(** Unpadding to [dst] with room for the packet. *)
Lemma unpad_to rp r dst maxlen :
  1 <= n -> loaded rp r -> 0 <= dst <= data -> n <= maxlen -> dst + maxlen <= len mem ->
  exists mem' ret,
    opus_repacketizer_out_range_impl mem (discard_padding rp) 0 rp.(rp_nb_frames) dst maxlen sd false [] = Ok (mem', ret) /\
    ret <= r.(pr_padding) /\
    repacked mem rp.(rp_toc) sd (range_frames rp 0 rp.(rp_nb_frames)) [] mem' dst ret /\
    ret = len (plain_header rp.(rp_toc) sd (range_lens rp 0 rp.(rp_nb_frames))) + sumZ (range_lens rp 0 rp.(rp_nb_frames)).
Proof.
  intros H1 Hl Hdst Hmx Hroom. pose proof (ld_ok _ _ Hl) as Hrp. destruct (ld_nb _ _ Hl) as [Hnb Hc1].
  destruct (discard_ok mem rp Hrp) as [Hrp' Hno]. destruct (loaded_plain rp r dst H1 Hl ltac:(lia)) as [Hfa Hsz].
  destruct (po_inside _ _ _ (ld_parse _ _ Hl)) as [P3 P4]. destruct (po_padding _ _ _ (ld_parse _ _ Hl)) as [_ P5].
  assert (Hlp : len packet = n) by (apply len_slice; lia).
  set (nb := rp.(rp_nb_frames)) in *. set (rpd := discard_padding rp) in *.
  assert (Hr : 0 <= 0 /\ 0 < nb <= rpd.(rp_nb_frames)) by (cbn; fold nb; lia).
  pose proof (out_repacks mem rpd dst maxlen 0 nb sd false [] Hmem Hrp' Hr ltac:(lia) ltac:(lia) ltac:(lia)) as Ho.
  assert (Hpa : paddings_apart rpd dst maxlen 0 nb) by (intros i Hi Hp; rewrite (Hno i Hi) in Hp; lia).
  assert (Hcl : range_clear mem rpd dst maxlen 0 nb sd false []) by (right; by split_and!).
  specialize (Ho Hpa ltac:(apply List.Forall_nil) Hcl).
  destruct (opus_repacketizer_out_range_impl mem rpd 0 nb dst maxlen sd false []) as [[mem' ret]|c|] eqn:Eo; [| |done].
  - destruct Ho as (Hle & _ & exts & Hrk & Hex & Hpl & _). rewrite (Hex eq_refl Hno) in Hrk.
    specialize (Hpl eq_refl (Hex eq_refl Hno)). exists mem', ret. split_and!; [done| |done|exact Hpl]. rewrite Hpl. exact Hsz.
  - destruct Ho as [_ Ho]. specialize (Ho eq_refl Hno). fold nb in Hsz.
    change (rp_toc rpd) with (rp_toc rp) in Ho. change (range_lens rpd 0 nb) with (range_lens rp 0 nb) in Ho. lia.
Qed.
End One.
:::::
What this task involves -
All records shown above are to be reproduced without any alteration.

Problem solution -
(** Unpadding to [dst] with room for the packet. *)
Lemma unpad_to rp r dst maxlen :
  1 <= n -> loaded rp r -> 0 <= dst <= data -> n <= maxlen -> dst + maxlen <= len mem ->
  exists mem' ret,
    opus_repacketizer_out_range_impl mem (discard_padding rp) 0 rp.(rp_nb_frames) dst maxlen sd false [] = Ok (mem', ret) /\
    ret <= r.(pr_padding) /\
    repacked mem rp.(rp_toc) sd (range_frames rp 0 rp.(rp_nb_frames)) [] mem' dst ret /\
    ret = len (plain_header rp.(rp_toc) sd (range_lens rp 0 rp.(rp_nb_frames))) + sumZ (range_lens rp 0 rp.(rp_nb_frames)).
Proof.
  intros H1 Hl Hdst Hmx Hroom. pose proof (ld_ok _ _ Hl) as Hrp. destruct (ld_nb _ _ Hl) as [Hnb Hc1].
  destruct (discard_ok mem rp Hrp) as [Hrp' Hno]. destruct (loaded_plain rp r dst H1 Hl ltac:(lia)) as [Hfa Hsz].
  destruct (po_inside _ _ _ (ld_parse _ _ Hl)) as [P3 P4]. destruct (po_padding _ _ _ (ld_parse _ _ Hl)) as [_ P5].
  assert (Hlp : len packet = n) by (apply len_slice; lia).
  set (nb := rp.(rp_nb_frames)) in *. set (rpd := discard_padding rp) in *.
  assert (Hr : 0 <= 0 /\ 0 < nb <= rpd.(rp_nb_frames)) by (cbn; fold nb; lia).
  pose proof (out_repacks mem rpd dst maxlen 0 nb sd false [] Hmem Hrp' Hr ltac:(lia) ltac:(lia) ltac:(lia)) as Ho.
  assert (Hpa : paddings_apart rpd dst maxlen 0 nb) by (intros i Hi Hp; rewrite (Hno i Hi) in Hp; lia).
  assert (Hcl : range_clear mem rpd dst maxlen 0 nb sd false []) by (right; by split_and!).
  specialize (Ho Hpa ltac:(apply List.Forall_nil) Hcl).
  destruct (opus_repacketizer_out_range_impl mem rpd 0 nb dst maxlen sd false []) as [[mem' ret]|c|] eqn:Eo; [| |done].
  - destruct Ho as (Hle & _ & exts & Hrk & Hex & Hpl & _). rewrite (Hex eq_refl Hno) in Hrk.
    specialize (Hpl eq_refl (Hex eq_refl Hno)). exists mem', ret. split_and!; [done| |done|exact Hpl]. rewrite Hpl. exact Hsz.
  - destruct Ho as [_ Ho]. specialize (Ho eq_refl Hno). fold nb in Hsz.
    change (rp_toc rpd) with (rp_toc rp) in Ho. change (range_lens rpd 0 nb) with (range_lens rp 0 nb) in Ho. lia.
Qed.
End One.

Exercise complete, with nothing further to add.